Obesity and weight loss
Obesity in cats is becoming an increasing problem and can lead to a number of health risks including:
Urinary tract disorders
High blood pressure (hypertension)
Most cats become overweight due to lack of exercise and over-feeding, but there are a few conditions that can lead to weight loss or weight gain so it’s always important to seek veterinary advice first. A consultation with your vet can help to identify an underlying problems or whether your cat is already suffering with side effects of obesity.
If no medical problems are found then one of nursing team can help you make adjustment to your cat’s regime in order to encourage weight loss. The nurses run weight clinics to give you step by step advice and to monitor your cats progress. Please call the practice if you are interested in enrolling on one of these FREE clinics.

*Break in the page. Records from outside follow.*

(** The registries already hold what the sighting [x] of the document
    [artifact_name] records, whatever the bundle. *)
Definition seen (artifact_name : string) (x : Step) (st : AnalysisState) : Prop :=
  match x with
  | SGithub m =>
      match Re.groups m with
      | org :: repo :: _ =>
          org ∈ organizations_found st
          /\ exists r,
               Dict.get (repo_key org (clean_repository_name repo))
                 (repositories_found st) = Some r
               /\ artifact_name ∈ Repo.referenced_in_artifacts r
               /\ Re.group0 m ∈ Repo.full_urls_found r
      | _ => True
      end
  | STool name info matched =>
      exists t,
        Dict.get name (tools_found st) = Some t
        /\ artifact_name ∈ Tool.referenced_in_artifacts t
        /\ matched ∈ Tool.patterns_matched t
  | SToolRepository name info =>
      match catalog_key info with
      | Some key =>
          exists r,
            Dict.get key (repositories_found st) = Some r
            /\ artifact_name ∈ Repo.referenced_in_artifacts r
            /\ Repo.priority r = ToolInfo.priority info
            /\ Repo.language r = ToolInfo.language info
      | None => True
      end
  | SDownload url =>
      match urlparse_netloc url with
      | Some domain =>
          exists d,
            Dict.get domain (dependencies_found st) = Some d
            /\ artifact_name ∈ Dep.referenced_in_artifacts d
            /\ url ∈ Dep.urls_found d
      | None => True
      end
  end.
(** C5: when the request for the running events fails (network error,
    non-success status, or a body that cannot be decoded), the running-events
    dataset becomes the built-in list of five sample events and the count
    reported for that category is 5. *)
Theorem fetch_failure_gives_samples (r : Feed.fetchResult) (st : App.State) :
  fetch_failed r = true ->
  let st' := App.step (App.ParkrunsFetched r) st in
  App.parkruns st' = Feed.sampleParkruns
  /\ length Feed.sampleParkruns = 5%nat
  /\ App.parkrunCount st' = 5%nat.
Proof.
  intros Hfail. simpl.
  destruct (updateParkrunMarkers_parkruns (App.fetchParkruns r st)) as [-> ->].
  unfold App.fetchParkruns. rewrite (fetch_failed_no_events r Hfail).
  repeat split.
Qed.

Lemma fetch_failure_gives_samples_witness :
  let st' := App.step (App.ParkrunsFetched (Feed.FetchResponse false None))
               (App.mount App.initialState) in
  App.parkruns st' = Feed.sampleParkruns
  /\ length Feed.sampleParkruns = 5%nat
  /\ App.parkrunCount st' = 5%nat.
Proof.
  apply (fetch_failure_gives_samples (Feed.FetchResponse false None)
           (App.mount App.initialState)).
  reflexivity.
Defined.

Lemma js_or_defined a b : b <> VUndefined -> js_or a b <> VUndefined.
Proof.
  intros Hb. unfold js_or. destruct (truthy a) eqn:Ha; [| exact Hb].
  intros ->. discriminate Ha.
Qed.

Lemma toEvent_defined get :
  ParkrunEvent.country (Feed.toEvent get) <> VUndefined
  /\ ParkrunEvent.region (Feed.toEvent get) <> VUndefined
  /\ ParkrunEvent.status (Feed.toEvent get) <> VUndefined.
Proof. repeat split; apply js_or_defined; discriminate. Qed.

Lemma transform_defined e ev :
  Feed.transform e = Some ev ->
  ParkrunEvent.country ev <> VUndefined
  /\ ParkrunEvent.region ev <> VUndefined
  /\ ParkrunEvent.status ev <> VUndefined.
Proof.
  destruct e; simpl; intros [= <-]; apply toEvent_defined.
Qed.

Lemma mapM_transform_In entries events ev :
  mapM Feed.transform entries = Some events ->
  In ev events ->
  exists e, In e entries /\ Feed.transform e = Some ev.
Proof.
  intros Hm%mapM_Some_1.
  induction Hm as [| e ev0 entries events He _ IH]; intros Hin.
  - destruct Hin.
  - destruct Hin as [<- | Hin].
    + exists e. split; [left; reflexivity | exact He].
    + destruct (IH Hin) as (e' & Hin' & He').
      exists e'. split; [right; exact Hin' | exact He'].
Qed.

Lemma normalize_In data events ev :
  Feed.normalize data = Some events ->
  In ev events ->
  Feed.keep ev = true
  /\ exists e, Feed.transform e = Some ev.
Proof.
  destruct data as [| [| entries |]]; simpl; try discriminate.
  - intros [= <-] [].
  - destruct (mapM Feed.transform entries) as [evs |] eqn:Hm; [| discriminate].
    simpl. intros [= <-] Hin. apply filter_In in Hin as [Hin Hkeep].
    split; [exact Hkeep |].
    destruct (mapM_transform_In entries evs ev Hm Hin) as (e & _ & He).
    exists e. exact He.
Qed.

(** C10: a feed entry without [country], [region] or [status] gets
    "UK", the empty string and "active" for the missing ones, and every
    record that survives normalization has all three fields defined. *)
Theorem feed_defaults (fields : gmap string value) :
  (exists ev,
     Feed.transform (Feed.EntryObject fields) = Some ev
     /\ (fields !! "country" = None -> ParkrunEvent.country ev = VStr "UK")
     /\ (fields !! "region" = None -> ParkrunEvent.region ev = VStr "")
     /\ (fields !! "status" = None -> ParkrunEvent.status ev = VStr "active"))
  /\ (forall data events ev,
        Feed.normalize data = Some events ->
        In ev events ->
        ParkrunEvent.country ev <> VUndefined
        /\ ParkrunEvent.region ev <> VUndefined
        /\ ParkrunEvent.status ev <> VUndefined).
Proof.
  split.
  - eexists. split; [reflexivity |]. simpl. unfold Feed.prop.
    repeat split; intros ->; reflexivity.
  - intros data events ev Hnorm Hin.
    destruct (normalize_In data events ev Hnorm Hin) as (_ & e & He).
    exact (transform_defined e ev He).
Qed.

Lemma feed_defaults_witness :
  exists ev,
    Feed.normalize (Feed.DataValue (Feed.EventsArray [Feed.EntryObject bare_entry]))
    = Some [ev]
    /\ ParkrunEvent.country ev = VStr "UK"
    /\ ParkrunEvent.region ev = VStr ""
    /\ ParkrunEvent.status ev = VStr "active"
    /\ ParkrunEvent.country ev <> VUndefined.
Proof.
  destruct (feed_defaults bare_entry) as [(ev & Hev & Hc & Hr & Hs) Hall].
  exists ev.
  assert (Hnorm : Feed.normalize
                    (Feed.DataValue (Feed.EventsArray [Feed.EntryObject bare_entry]))
                  = Some [ev]).
  { simpl in Hev. injection Hev as <-. vm_compute. reflexivity. }
  split; [exact Hnorm |].
  split; [apply Hc; vm_compute; reflexivity |].
  split; [apply Hr; vm_compute; reflexivity |].
  split; [apply Hs; vm_compute; reflexivity |].
  apply (Hall _ _ ev Hnorm). left. reflexivity.
Defined.
(** * pzlog: configuration normalisation, logger construction and the
      request-logging middleware of [pzlog/log.go], embedded in Rocq.

    The Go source configures a zap logger from a small configuration
    struct.  The functions of [log.go] are embedded as Rocq functions of
    the same names; the parts of the Go standard library, zap and gin
    that [log.go] calls are either written out (where their behaviour is
    short and documented) or taken as operations of the class
    [GoRuntime] below. *)

From Stdlib Require Import ZArith String Ascii List Bool Lia.
From stdpp Require Import base option gmap strings list fin_maps pretty.

Local Open Scope string_scope.
Local Open Scope list_scope.
Local Open Scope Z_scope.

(** ** Library operations that [log.go] only calls

    [strings.Map(unicode.ToLower, s)] needs the Unicode tables,
    [Time.Format] the layout interpreter of package [time],
    [EntryCaller.TrimmedPath], [Duration.String], [Context.ClientIP] and
    [errorMsgs.String] belong to zap, time and gin.  None of them is
    defined in this repository, so they are operations of a class and
    every result below holds for all of its instances. *)

(** [time.Time] as nanoseconds since the Unix epoch, [time.Duration] as
    a count of nanoseconds. *)
Definition Time := Z.
Definition Duration := Z.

Tips on feline weight loss
Feed little and often. Cats are grazing animals and don’t necessarily require two meals a day.
Weigh food out in the morning and only take out what is required for “treats” and mealtimes.
Save toilet/kitchen rool tubes! They make great activity centres for cats. Stick them on top of each other and put a few pieces of food in the holes. It keeps their minds and paws busy!
Pen torches make good toys, they like to chase the light. PLEASE DON’T POINT THEM DIRECTLY AT THE CAT’S EYES!
If you cat responds well to catnip, allow small periods of frantic play throughout the day. If you leave catnip toys out all the time they become used to it and effects tend to be reduced.
Brightly coloured, textured toys grab the cat’s attention. Homemade toys work just as effectively if not better. Please avoid using string or twine as some cats will try to swallow it and can cause severe internal damage.
Cats are predatory animals. They like a reward at the end of a play session. This should be enforced by, ideally, a ration from their daily allowance of food and the toy removed until later.
Cats weight loss, or lack of, can be related to stress. Multicat household, new cats in the neighbourhood, new friends/family members, change in routines and even moving furniture and putting up Christmas decorations can cause stress to cats. Cortisol is a “stress hormone”, it is directly effects fat storage and increasses blood pressure. Chronic stress can be a cause of obesity in some instances. So it’s important not only to tell the nurse what and hen your cats eats, but if they are stressed. It may be advisable to monitor your cat’s blood pressure as well as their weight as hypertension can lead to other health problems.
Cats lose weight at a slower rate than dogs. So it’s important to attend regular weight clinics every 3-4 weeks. Measurements around the waist, chest and sometimes neck will be taken and a percentage weight change recorded.
Once target weight is achieved a maintenance diet will be discussed with you.
Prescription weight reducing food is the best way for your cat to lose weight quickly and safely. NEVER starve your cat! If your cat doesn’t eat for more than 24 hours, they should see a vet. These diets are prepared in both wet and dry forms. We recommend to feed exclusively one form of food as it’s easier to calculate the daily required amount your cat needs.
On average it takes 4 months for a cat to lose 15% of its starting weight.